Oak Hill Parkway officials update OHAN
July 12, 2017
OHAN treasurer Alan Watts pointed out that historical growth in traffic counts at US 290 and William Cannon (1995-2015) have been 2.17 percent annually. He thinks road officials’ 2015-2045 estimates are wrong.
by Ann Fowler
OAK HILL – Lynda Rife, public involvement consultant for Central Texas Regional Mobility Authority (CTRMA), told members of the Oak Hill Association of Neighborhoods (OHAN) that last year was spent doing the science portion of the Oak Hill Parkway, such as counting trees and performing archeological studies along the proposed roadway. She said the reports are almost complete.

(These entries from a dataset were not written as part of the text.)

Lemma set_absent k v (cache : FingerprintCache) : k ∉ cache.*1 -> Map_set k v cache = cache ++ [(k, v)].
Proof. induction cache as [|[x w] cache IH]; [done|]. cbn. rewrite not_elem_of_cons. intros [Hx Hk]. rewrite decide_False by done. by rewrite IH. Qed.

Lemma delete_absent k (cache : FingerprintCache) : k ∉ cache.*1 -> Map_delete k cache = cache.
Proof.
  unfold Map_delete. induction cache as [|[x w] cache IH]; [done|]. cbn [fmap list_fmap fst]. rewrite not_elem_of_cons. intros [Hx Hk].
  rewrite filter_cons_True by (cbn; auto). f_equal. by apply IH.
Qed.

Lemma length_cache_keys (cache : FingerprintCache) : len cache.*1 = len cache.
Proof. unfold len. by rewrite length_fmap. Qed.

Lemma filter_present (k : CacheKey) (l : list CacheKey) : NoDup l -> k ∈ l -> len (filter (fun x => x <> k) l) + 1 = len l.
Proof.
  induction l as [|x l IH]; intros Hd Hk; [by apply not_elem_of_nil in Hk|]. apply NoDup_cons in Hd as [Hx Hd]. destruct (decide (x = k)) as [->|Hne].
  - rewrite filter_cons_False, filter_absent, len_cons by auto. lia.
  - rewrite filter_cons_True, !len_cons by done. apply elem_of_cons in Hk as [->|Hk]; [done|]. rewrite <- (IH Hd Hk). lia.
Qed.

(** A hit moves the key to the end. *)
Lemma hit_ok h k v (cache : FingerprintCache) : cache_ok h cache -> Map_get k cache = Some v -> cache_ok (h ++ [k]) (Map_set k v (Map_delete k cache)).
Proof.
  intros [Hv (older & E & Hl & Hf)] Hk. destruct (last_used_NoDup h) as [Hd _]. rewrite E in Hd. apply NoDup_app in Hd as (Hd1 & Hd2 & Hd3).
  assert (Hin : k ∈ cache.*1) by (apply Map_get_In in Hk; apply list_elem_of_fmap; by exists (k, v)).
  rewrite set_absent by (rewrite delete_keys, list_elem_of_filter; tauto). split.
  - intros x w Hx. apply elem_of_app in Hx as [Hx|Hx]; [apply Hv; unfold Map_delete in Hx; by apply list_elem_of_filter in Hx as [_ ?]|].
    apply list_elem_of_singleton in Hx as [= -> ->]. by apply Hv, Map_get_In.
  - exists older. rewrite last_used_snoc, E, filter_app, fmap_app, delete_keys. cbn. rewrite (filter_absent k older) by (intros Ho; by apply (Hd2 k Ho)).
    rewrite <- app_assoc. split; [done|]. pose proof (filter_present k _ Hd3 Hin) as Hn. rewrite <- delete_keys, !length_cache_keys in Hn. rewrite len_app. change (len [(k, v)]) with 1. split; [lia|]. intros Ho. specialize (Hf Ho). lia.
Qed.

Environmental impact studies are still underway. Rife said they would receive a Record of Decision (ROD) by next summer.
Also lending their expertise to the discussion were Enoch “Bubba” Needham, project director of Atkins’ central tolls group, Oscar Soliz of CTRMA and Rose Marie Klee of the Texas Department of Transportation.
Soliz said when and if the roadway passes the environmental hurdles, design of the chosen alternative can begin and is expected to take a year and a half. Construction will take at least 3.5 years.
Rife said roadway officials have made changes based on community feedback, such as improving access for businesses along SH 71 north of U.S. 290 West, as well as improving access to Old Bee Caves Road.
Rife said sound walls would be built if reasonable and feasible—so a single property owner bothered by noise will get no relief, but a group of homeowners might.
Carol Cespedes did not feel the loss of hundreds of trees in Oak Hill was worth the tradeoff. Klee said they have designed the corridor to save half the trees originally scheduled to have been removed. “We call them the Carol trees,” she said.
Rife added that revised traffic numbers made them widen the road to three lanes each way from the ‘Y’ to RM 1826.
OHAN treasurer Alan Watts disputed the need for these revised traffic figures, saying historical growth has been 2.17 percent annually. He said an abnormal growth of 4.64 percent in 2015 caused road officials to change to that percentage going forward. Watts did not believe that growth would continue.
Rife said they were required to use the Capital Area Metropolitan Planning Organization federal model for traffic counts.
A.J. Offermann of Zyle Road just wants traffic relief. She said they’ve been working on the project for years and she does believe the area will grow substantially in coming years. “We’re wasting money by waiting,” she said.
It is unclear how, if completed, the roadway would ultimately help with traffic. Although some signals may be bypassed, it appears that this new, larger roadway would simply get traffic to the MoPac rushhour logjam more quickly.
Sometimes signals are not a bad idea. In California, many onramps are signalized to control traffic accessing major highways. According to officials, “By regulating the flow of traffic entering the freeways during peak traffic hours, the overall flow of traffic on the freeways is smoother. The regulated flow means we can accommodate more vehicles per hour on the freeways, shorten commute times, and provide a higher degree of safety.”
There does not appear to be a plan to fix the northbound MoPac bottleneck that starts near Loop 360.
The question of whether the Oak Hill Parkway would be tolled is still up in the air. Watts said he talked with a county commissioner recently who said tolling the road seemed less likely.
In a 2014 finance workshop, a funding simulation exercise was based on an estimate of $650 million. They estimated that 70 percent of people using the tollway would live outside of Oak Hill. If the toll is $2, the estimate is that $159 million would come from drivers who live in Oak Hill. The $650 price tag can be reached with $73 million from State Category 2 funding, $47 million in federal Transportation Infrastructure Finance and Innovation Act (TIFIA) funding, and the remaining $371 million from drivers outside of Oak Hill.
Because the roadway has not passed the environmental hurdles yet, the CAMPO 2040 Plan does not mention the Oak Hill Parkway as a planned roadway, only as a possibility: “CTRMA is currently investigating projects on MoPac south of the river, US 183N, US 183 between US 290 and SH 71E (Bergstrom Expressway), the intersection of US 290 and SH 71 (Oak Hill Parkway), and SH 45SW.”
It is unclear how much higher the price tag will be by the time construction begins—if it does.